- What the exercise asks
Copy verbatim the material from its first line to the line that holds "Lemma node_of_add_child k", including that line.

[Entries supplied — start]

(** [format_data_response_to_urls], without the mount point in front of the
    names. *)
Definition format_data_response_to_urls `{U : Utf16} (now : Z) (format_data : list Z) (conn : Z) (c : FuseContext)
  : result (list text) CliprdrError * FuseContext :=
  match parse_file_descriptors format_data conn with
  | Err e => (Err e, c)
  | Ok files =>
    match load_file_list now files (server c) with
    | Err e => (Err e, c)
    | Ok s => let c := mkContext s conn in (Ok (list_root s), c)
    end
  end.

(** ** The tree of the announced files *)

(** The node of the [k]th announced file. *)
Definition node_of (k : nat) (desc : FileDescription) (n : FuseNode) : Prop :=
  n_conn_id n = conn_id desc /\ n_stream_id n = rand (Z.of_nat k + 2) /\ index n = Z.of_nat k
  /\ file_name (name desc) = Some (n_name n)
  /\ attributes n = mkAttributes (Z.of_nat k + 2) (d_size desc) (last_modified desc) (kind desc) (d_perm desc)
  /\ file_handlers n = handles_new.

Definition tree_of (l : list FileDescription) (tree : list FuseNode) : Prop :=
  length tree = S (length l)
  /\ forall k desc, l !! k = Some desc -> exists n, tree !! S k = Some n /\ node_of k desc n.

Lemma node_of_add_child k desc n ino : node_of k desc n -> node_of k desc (add_child ino n).
Proof. done. Qed.

Lemma tree_of_alter l tree ino i : tree_of l tree -> tree_of l (alter (add_child ino) i tree).
Proof.
  intros [Hlen H]. split; [by rewrite length_alter|]. intros k desc Hk.
  destruct (H k desc Hk) as (n & Hn & Hnode). destruct (decide (i = S k)) as [->|Hne].
  - exists (add_child ino n). rewrite list_lookup_alter_eq, Hn. by split.
  - exists n. by rewrite list_lookup_alter_ne.
Qed.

[Entries supplied — finish]

- Task result
(** [format_data_response_to_urls], without the mount point in front of the
    names. *)
Definition format_data_response_to_urls `{U : Utf16} (now : Z) (format_data : list Z) (conn : Z) (c : FuseContext)
  : result (list text) CliprdrError * FuseContext :=
  match parse_file_descriptors format_data conn with
  | Err e => (Err e, c)
  | Ok files =>
    match load_file_list now files (server c) with
    | Err e => (Err e, c)
    | Ok s => let c := mkContext s conn in (Ok (list_root s), c)
    end
  end.

(** ** The tree of the announced files *)

(** The node of the [k]th announced file. *)
Definition node_of (k : nat) (desc : FileDescription) (n : FuseNode) : Prop :=
  n_conn_id n = conn_id desc /\ n_stream_id n = rand (Z.of_nat k + 2) /\ index n = Z.of_nat k
  /\ file_name (name desc) = Some (n_name n)
  /\ attributes n = mkAttributes (Z.of_nat k + 2) (d_size desc) (last_modified desc) (kind desc) (d_perm desc)
  /\ file_handlers n = handles_new.

Definition tree_of (l : list FileDescription) (tree : list FuseNode) : Prop :=
  length tree = S (length l)
  /\ forall k desc, l !! k = Some desc -> exists n, tree !! S k = Some n /\ node_of k desc n.

Lemma node_of_add_child k desc n ino : node_of k desc n -> node_of k desc (add_child ino n).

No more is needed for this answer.